I will never let go what I must let go of...




What is harder than a rock?  What is softer than water? Yet hard rocks are hollowed out by soft water...

- Seneca 

“Let Go” by Grace Potter

 One of the biggest challenges in life is to let go of something while never letting go.  

That sentence is a total contradiction, right?  But that is how I would describe losing Graham and Savannah.  

The pain associated with them not being here, thinking of all the things that should have been, its enough to destroy me.  When I begin to focus on those things, I cannot move.  I cannot breathe.  I become sad, dejected, angry, resentful... I want to quit, give up on life.  I do not want to wake up, I do not want to go anywhere or do anything.  I want to live in that pain, just wallow around in it and be miserable.  I do not want anyone else or anything to come near me or talk to me, I just want to feel that way.  

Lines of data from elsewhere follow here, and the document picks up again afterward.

Lemma endpoint_step s s' a b : endpoint s a -> net_ok WA WB cfgA cfgB isnA isnB (a, b) -> sock_step s s' ->
  honest (h_wire b) (snd s') ->
  exists a', rtc (host_step WA (h_wire b)) a a' /\ net_ok WA WB cfgA cfgB isnA isnB (a', b) /\ endpoint s' a'.
Proof.
  intros He Hok Hstep Hh.
  pose proof (fun h => net_ok_calls WA WB cfgA cfgB rA rB isnA isnB HWA HWB HA HB h b) as Hcalls.
  pose proof (sock_step_spec pd ad pn an Hdiff Hnum WA (h_wire b) a (fun h => net_ok WA WB cfgA cfgB isnA isnB (h, b))) as Hspec.
  destruct Hspec with (s := s) (s' := s') as [L1 [L2 L3]]; try done.
  - intros h h' Hg Hs. eapply (net_step_ok WA WB cfgA cfgB rA rB isnA isnB); try done. by constructor.
  - intros h data Hg. by apply Hcalls.
  - intros h Hg. by apply Hcalls.
  - intros h Hg. by apply Hcalls.
  - intros h seg Hg. by apply Hcalls.
  - by apply endpoint_looping.
  - destruct (L3 Hh) as (a' & Hr & Hg & Hs). exists a'. by split_and!.
Qed.

Lemma endpoint_turn base_time s a b : endpoint s a -> net_ok WA WB cfgA cfgB isnA isnB (a, b) ->
  outcome (fun _ _ => True) (fun e s' => honest (h_wire b) (snd s') -> allowed (K := K) (D := D) e) (tcp_turn base_time s).
Proof.
  intros He Hok. pose proof (fun h => net_ok_calls WA WB cfgA cfgB rA rB isnA isnB HWA HWB HA HB h b) as Hcalls.
  pose proof (tcp_turn_spec pd ad pn an Hdiff Hnum WA (h_wire b) a (fun h => net_ok WA WB cfgA cfgB isnA isnB (h, b))) as Hspec.
  assert (forall s, looping pd ad pn an WA (h_wire b) a (fun h => net_ok WA WB cfgA cfgB isnA isnB (h, b)) s ->
    outcome (fun _ => looping pd ad pn an WA (h_wire b) a (fun h => net_ok WA WB cfgA cfgB isnA isnB (h, b)))
      (ends' (h_wire b)) (tcp_turn base_time s)) as Hturn.
  { apply Hspec.
    - intros h h' Hg Hs. eapply (net_step_ok WA WB cfgA cfgB rA rB isnA isnB); try done. by constructor.
    - intros h data Hg. by apply Hcalls.
    - intros h Hg. by apply Hcalls.
    - intros h seg Hg. by apply Hcalls. }
  specialize (Hturn s (endpoint_looping s a b He Hok)). by destruct (tcp_turn base_time s) as [[r|e] s'].
Qed.
End one.

(** ** Both *)
Section both.
Context {KA AA DA : Type} `{DatagramAdapter KA AA DA} `{!PosixKernel KA} `{!AdapterLaws KA AA DA}.
Context {KB AB DB : Type} `{DatagramAdapter KB AB DB} `{!PosixKernel KB} `{!AdapterLaws KB AB DB}.
Context (pdA adA : FileDescriptor) (pnA anA : Z) `{!StreamKernel KA pnA}.
Context (pdB adB : FileDescriptor) (pnB anB : Z) `{!StreamKernel KB pnB}.

Abbreviation Pair := (SocketState KA DA * SocketState KB DB)%type.
(** ** Hook gating *)

(** C1 (as amended).  In every run, the before-phase hook actions are
    invoked through [executeActions] exactly when [getMigrationsAfter]
    returned a pending batch and that batch is non-empty or [forceActions]
    is set; the after-phase hook actions are invoked exactly when, in
    addition, the before-phase call did not reject and every migration of
    the batch was applied. *)
Theorem hooks_invoked_iff parsedSettings (shadow_arg forceActions_arg : option bool) w :
  let tr := events (_migrate env parsedSettings shadow_arg forceActions_arg w) in
  let forceActions := orFalse forceActions_arg in
  (hookInvoked Before tr = true <->
   exists batch,
     pendingBatch tr = Some batch /\ (batch <> [] \/ forceActions = true))
  /\ (hookInvoked After tr = true <->
      exists batch,
        pendingBatch tr = Some batch /\ (batch <> [] \/ forceActions = true)
        /\ hookFailed Before tr = false /\ applied tr = batch)
  /\ (hookCalls tr = [] \/ hookCalls tr = [Before]
      \/ hookCalls tr = [Before; After]).
Proof.
  by_path parsedSettings shadow_arg forceActions_arg w;
    read_trace; decide_hooks; repeat apply conj;
    try (first [ left; reflexivity
               | right; left; reflexivity
               | right; right; reflexivity ]).
  (* what is left are the two directions of each equivalence *)
  all: try (intros H; discriminate H).
  all: try (intros (b0 & E & _); discriminate E).
  all: try (intros _; eexists; repeat split;
            apply shouldExecute_true; assumption).
  all: intros (b0 & E & H); injection E as <-;
    try destruct H as (H & R1 & R2);
    apply shouldExecute_true in H; try congruence;
    try discriminate R1; exfalso; exact (stopped_short _ _ _ R2).
Qed.
Lemma cleaned_spec fname :
  cleaned fname = true <-> ends_with "py" fname \/ ends_with "pynb" fname.
Proof.
  unfold cleaned. rewrite search_spec. cbn [body at_end py_or_ipynb].
  unfold ends_with. split.
  - intros (pre & m & post & -> & Hm & Hend). rewrite Hend by done.
    apply lang_cat_inv in Hm as (a & m' & -> & _ & Hm').
    apply lang_cat_inv in Hm' as (w & b & -> & ->%lang_lit & Hb).
    apply lang_alt_inv in Hb as [->%lang_lit| ->%lang_eps_inv].
    + right. exists (pre ++ a). by rewrite !app_nil_r, <- !app_assoc.
    + left. exists (pre ++ a). by rewrite !app_nil_r, <- !app_assoc.
  - intros [(pre & ->)|(pre & ->)].
    + exists pre, (list_ascii_of_string "py"), [].
      rewrite app_nil_r. split; [reflexivity|]. split; [|done].
      change (list_ascii_of_string "py")
        with ([] ++ list_ascii_of_string "py" ++ []) at 1.
      constructor; [constructor|]. constructor; [by apply lang_lit|].
      apply lang_alt_r. constructor.
    + exists pre, (list_ascii_of_string "pynb"), [].
      rewrite app_nil_r. split; [reflexivity|]. split; [|done].
      change (list_ascii_of_string "pynb")
        with ([] ++ list_ascii_of_string "py" ++ list_ascii_of_string "nb").
      constructor; [constructor|]. constructor; [by apply lang_lit|].
      apply lang_alt_l. by apply lang_lit.
Qed.

Lemma scrubbed_spec fname :
  scrubbed fname = true <-> ends_with "ipynb" fname.
Proof.
  unfold scrubbed. rewrite search_spec. cbn [body at_end ipynb].
  unfold ends_with. split.
  - intros (pre & m & post & -> & Hm & Hend). rewrite Hend by done.
    apply lang_cat_inv in Hm as (a & w & -> & _ & ->%lang_lit).
    exists (pre ++ a). by rewrite !app_nil_r, <- !app_assoc.
  - intros (pre & ->). exists pre, (list_ascii_of_string "ipynb"), [].
    rewrite app_nil_r. split; [reflexivity|]. split; [|done].
    change (list_ascii_of_string "ipynb")
      with ([] ++ list_ascii_of_string "ipynb") at 1.
    constructor; [constructor|by apply lang_lit].
Qed.
(** * Document-Analysis: ingestion pipeline and conversation orchestrator

    A shallow embedding of the TypeScript sources

    - [lib/text/sanitize.ts]       ([sanitizeForPostgresText])
    - [lib/safety/redact.ts]       ([redactPII])
    - [lib/ocr/ocr.ts]             ([extractTextFromFile])
    - [lib/llm/schemaDiscovery.ts] ([discoverSchemaAndExtract])
    - [lib/vector/embed.ts]        ([embedAndStore])
    - [app/api/ingest/route.ts]    ([POST], here [Ingest.POST])
    - [app/api/chat/route.ts]      ([POST], here [Chat.POST])

    Strings are sequences of UTF-16 code units, as in JavaScript.  The
    relational store is explicit state; every call that leaves the process
    (store, completion service, embedding service, text extraction) is
    answered by an oracle record and logged in a trace. *)

From Stdlib Require Import NArith ZArith QArith Lia Ascii String.
From stdpp Require Import base option list strings gmap.
(** * pipeless: the configuration resolver and the input pipeline coordinator

    A shallow embedding of [pipeless_ai/lib/config.py] and
    [pipeless_ai/lib/input/input.py].  Python objects are values of [pyval],
    the process (environment, singleton registry, media-engine handles, and
    everything the code tells its collaborators) is a [world], and every
    function of the source is a computation over it that returns, raises or
    exits. *)

From Stdlib Require Import ZArith String Ascii List Lia.
From stdpp Require Import gmap strings list.
Import ListNotations.

Local Open Scope string_scope.
Local Open Scope list_scope.
Local Open Scope Z_scope.

(** ** Python values *)

(** The objects a configuration document holds.  A document is a nested
    [dict] with [str] keys. *)
#[warnings="-register-all"]
Inductive pyval : Type :=
| VNone
| VBool (b : bool)
| VInt (n : Z)
| VStr (s : string)
| VDict (d : gmap string pyval).

(** The exceptions the modelled code can meet. *)
Inductive exn : Type :=
| KeyError | TypeError | ValueError | AttributeError | IndexError.

(** How a call ends: with a value, with an exception, or with
    [sys.exit(code)]. *)
Inductive outcome (A : Type) : Type :=
| Return (a : A)
| Raise (e : exn)
| Exit (code : Z).
Arguments Return {A} a.
Arguments Raise {A} e.
Arguments Exit {A} code.

(** The builtin [int] applied to a [str]; [None] stands for [ValueError].
    It is an interface of the interpreter, not of this repository. *)
Class Builtins : Type := { int_of_str : string -> option Z }.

There is no description for that feeling.  Only people who have lost something so profound can understand the feeling I am talking about.  It transcends every imaginable thought of what “pain” or “sadness” means.  It’s devastating beyond all possible explanation.  

This is what I want to and need to let go of.  Not Graham and Savannah, but this feeling.  It’s destructive and it provides no comfort, no hope, no solace.  It ruins relationships, it stifles motivation, it crushes dreams... I begin to hate this feeling as much as I hate the mystery of why my twins were taken from us.  

But how can I let go when this feeling is attached to my babies?  I cannot think of them without this feeling creeping, lurking in the background.  I can smile for a moment imagining taking Graham to his first football game or holding hands with Savannah on her first day of school... but then I immediately feel sick to my stomach when I know that will never ever happen.  That we never even had a chance for it to happen.  And then the feeling returns....

So how can I do this?  Let go but hold on?  I want to think of Graham and Savannah every day... I need to think of them everyday.  They are my life, my heart, my soul... they made my wife and I parents.  They are Thea’s brother and sister.  They are mine.  My babies.  My loves.  My everything.  There is no way I will ever go through a day without them on my mind and close to my heart.  

I figured this much: I do not need to have an answer.  Not today.  Not right now.  I just need to do... do something.  Anything.  And acknowledge that that is a success. 

Wake up?  Check. 

Get dressed?  Great job.  

Exercise?  Fantastic!

Go to work and do my absolute best?  YES!!!

Small, seemingly innocent actions that mean I am not letting that feeling control me.  It is there, it’s always there... but it does not control me.  Because I am still living and doing those things which constitute a happy and healthy lifestyle.  That is how I am letting go of that feeling, while NEVER EVER letting go of my babies.  

One second, one minute, one hour, one day at a time.  I will control what I can.  I will let go of what I cannot control.  I will hope and pray that one day I will see my babies again.  Until then... I must let go without ever letting go.